Türkiye'nin 1 numaralı emlak ve konut editörü Tebernüş Kireçci, kendi Twitter hesabından "İşsizlik sorunu var mı?" başlıklı analizini yayınladı. İşte Kireçci'nin 18 maddelik analizi...
Türkiye'nin 1 numaralı emlak ve konut editörü Tebernüş Kireçci, kendi Twitter hesabı http://twitter.com/TebernKireci1 'den "İşsizlik sorunu var mı?" başlıklı analizini yayınladı. İşte Kireçci'nin 18 maddelik analizi;
1) TÜİK Haziran sonu itibariyle Türkiye'de işsiz sayısının yüzde 13'e ulaştığını açıkladı. İşsiz sayısı 938 bin kişilik artışla 4 milyon 253 bin kişi olarak hesaplandı.
2) Bunun anlamı ne? Kim işsiz kalıyor? Çözümü ne? Nereye kadar sürecek? İşsizlik artacak mı?
3) Dünya siyasal ve ekonomik açıdan büyük yol ayrımında. Makas değiştiriyor. Değiştirmeye başladı. Bu makasa değişimi bir kaç yıl daha sürecek.
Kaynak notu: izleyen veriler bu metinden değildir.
(** The verdict a settled run gets from its closed steps. *)
Lemma verdict_spec db id :
  match verdict db id with
  | RunFailed => exists s, s ∈ steps db /\ s_execution_id s = id /\ s_status s = Failed
  | RunCancelled => exists s, s ∈ steps db /\ s_execution_id s = id /\ s_status s = Cancelled
  | RunCompleted => has_open_step db id = false ->
      forall s, s ∈ steps db -> s_execution_id s = id -> s_status s = Succeeded
  | RunRunning => False
  end.
Proof.
  unfold verdict. destruct (0 <? count_where (has_status Failed) db id)%nat eqn:Ef.
  { apply count_where_pos in Ef as (s & ? & ? & H). apply bool_decide_eq_true_1 in H. eauto. }
  destruct (0 <? count_where (has_status Cancelled) db id)%nat eqn:Ec.
  { apply count_where_pos in Ec as (s & ? & ? & H). apply bool_decide_eq_true_1 in H. eauto. }
  intros Ho s Hs He. pose proof (has_open_step_false _ _ _ Ho Hs He) as Hcl.
  apply not_true_iff_false in Ef, Ec. destruct (s_status s) eqn:Est; try done; exfalso;
    [apply Ef|apply Ec]; apply count_where_pos; exists s; by rewrite Est || by unfold has_status; rewrite Est.
Qed.

(** Rewriting run rows keeps the invariant when the new status is one the steps justify. *)
Lemma consistent_executions db p (f : workflow_execution -> workflow_execution) :
  consistent db -> (forall e, e_id (f e) = e_id e) ->
  (forall e, e ∈ executions db -> p e = true -> e_status (f e) = RunCompleted ->
     forall s, s ∈ steps db -> s_execution_id s = e_id e -> s_status s = Succeeded) ->
  (forall e, e ∈ executions db -> p e = true -> e_status (f e) = RunFailed ->
     (exists s, s ∈ steps db /\ s_execution_id s = e_id e /\ s_status s = Failed)
     /\ forall s, s ∈ steps db -> s_execution_id s = e_id e -> is_open (s_status s) = false) ->
  consistent (with_executions db (update_where p f (executions db))).
Proof.
  intros [Hid Hr Ho Hp Hs Hw Hord Hc Hf] Hk Hcomp Hfail. constructor; simpl; try done.
  - by rewrite update_where_fmap.
  - intros s (e & He & Heq)%Ho. exists (if p e then f e else e). split.
    + apply update_where_elem. eauto.
    + destruct (p e); [by rewrite Hk|done].
  - intros e' s (e & He & ->)%update_where_elem Hst Hin Hex. destruct (p e) eqn:E; [|by eapply Hc].
    rewrite Hk in Hex. by eapply Hcomp.
  - intros e' (e & He & ->)%update_where_elem Hst. destruct (p e) eqn:E; [|by apply Hf].
    rewrite Hk. by apply Hfail.
Qed.

Lemma consistent_start db e rows :
  consistent db -> e_status e = RunRunning ->
  (forall x, x ∈ executions db -> e_id x <> e_id e) ->
  Forall (fun s => s_execution_id s = e_id e /\ s_status s = Pending /\ s_attempts s = 0
                   /\ schema_step s = true) rows ->
  NoDup (s_id <$> steps db ++ rows) -> NoDup (s_step_no <$> rows) ->
  consistent (Store (workflows db) (executions db ++ [e]) (steps db ++ rows) (audit db)).
Proof.
  intros [Hid Hr Ho Hp Hs Hw Hord Hc Hf] Hst Hfresh Hrows Hn Hno.
  rewrite Forall_forall in Hrows.
  assert (Hold : forall s, s ∈ steps db -> s_execution_id s <> e_id e).
  { intros s (x & Hx & <-)%Ho. by apply Hfresh. }
  constructor; simpl; try done.
  - rewrite fmap_app. apply NoDup_app. split_and!; [done| |apply NoDup_singleton].
    intros k (x & -> & Hx)%list_elem_of_fmap Hk%list_elem_of_singleton. by apply (Hfresh x).
  - intros s [Hin|Hin]%elem_of_app.
    + destruct (Ho s Hin) as (x & Hx & ?). exists x. split; [apply elem_of_app; by left|done].
    + exists e. split; [apply elem_of_app; right; by apply list_elem_of_singleton|].
      symmetry. by apply Hrows.
  - intros s t [Hin|Hin]%elem_of_app [Hin'|Hin']%elem_of_app Hex Hpos; [by apply Hp| | |].
    + destruct (Hold s Hin). rewrite Hex. by apply Hrows.
    + destruct (Hold t Hin'). rewrite <- Hex. by apply Hrows.
    + by apply (NoDup_key_inj s_step_no rows).
  - intros s [Hin|Hin]%elem_of_app; [by apply Hs|by apply Hrows].
  - intros s [Hin|Hin]%elem_of_app; [by apply Hw|]. by destruct (Hrows s Hin) as (_ & -> & _).
  - intros s t [Hin|Hin]%elem_of_app [Hin'|Hin']%elem_of_app Hex Hpos Ha; [by apply (Hord s t)| | |].
    + destruct (Hrows t Hin') as (_ & _ & Ha' & _). lia.
    + destruct (Hold t Hin'). rewrite <- Hex. by apply Hrows.
    + destruct (Hrows t Hin') as (_ & _ & Ha' & _). lia.
  - intros x s [Hx| ->%list_elem_of_singleton]%elem_of_app Hx'; [|congruence].
    intros [Hin|Hin]%elem_of_app Hex; [by apply (Hc x)|]. destruct (Hfresh x Hx).
    rewrite <- Hex. by apply Hrows.
  - intros x [Hx| ->%list_elem_of_singleton]%elem_of_app Hx'; [|congruence].
    destruct (Hf x Hx Hx') as [(s & Hin & Hex & Hfa) Hcl]. split.
    + exists s. split; [apply elem_of_app; by left|done].
    + intros t [Hin'|Hin']%elem_of_app Hex'; [by apply Hcl|]. destruct (Hfresh x Hx).
      rewrite <- Hex'. by apply Hrows.
Qed.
4) Her taşın altında Çinlileri arar olduk. Çok yanlış yaptığımız da söylenemez. Türkiye ve dünyada esen işsizlik rüzgarında Çinlilerin etkisi tahmin ettiğimizden büyük. Bildiğimizden fazla.
5) Çin, bir taraftan dünyanın üretim merkezi haline geldi. Bunu yaparken aralarında Türkiye'nin de bulunduğu bir çok ülkeyi etkisiz hale getiriyor.
6) Diğer taraftan da Avrupa'da dahil gelişmiş ülkelerdeki sanayi ve ticari işletmeleri satın alıyor. Bununla da yetinmiyor. Yapay zeka ve robotlar ile dünyada beyaz ve mavi yakalı ihtiyacını ortadan kaldırıyor.
Girdiği her ülkede, sermaye ve makine kendilerinden olmak koşuluyla "kendi kendine yetebilen, yetmeyini Çin'den ithal eden" duruma getiriyor. Getirecek de...
7) Geçen dönemin en önemli kelimesi "büyüme"ydi. Tüm bankacılar ve finansçılar ağız birliği etmişçesine hep büyümeyi savundu. Büyümenin güzelliklerini anlattı. Büyümeye güzellemeler dizdi. "Yeter ki büyüyün, bir yabancıya şirketi satarsınız" sözü dillerde pelesenkti.
8) Sanayici ve tüccar de bu söylenenlere kandı. Büyümede herkes birbiriyle yarıştı. Bugün ortaya 80 trilyon dolar gelire karşılık 250 trilyon dolar borç stoku olan manzara çıktı.
9) Yeni dönemde kolay kolay sanayici ve tüccar borçla büyümeyi göze alamayacak. Borç ile büyümenin ne kadar sorunlu bir iş olduğu anlaşıldı. Bu krizin en büyük faydası uzun vadede bu olacak. Yıkılmayıp ayakta kalabilenler öz sermaye ile büyüyecek. Krediden uzak duracak.
10) Türkiye'deki sorunlar dünyadaki sorunlara ilave olarak başka detaylara da sahip. Türkiye'deki en büyük sorunlardan birisi iş mahkemelerinde kararların yüzde 98'inden fazlasının işveren aleyhine çıkmasıdır.
11) Yani mahkemeler yargılamadan daha çok infaz yapıyor. Adeta iş verene "İş vermede ne yaparsan yap" diyor. İş Mahkemelerinde adil yargılama olmadığı sürece Türkiye'de işsizlik sorunu artarak devam eder.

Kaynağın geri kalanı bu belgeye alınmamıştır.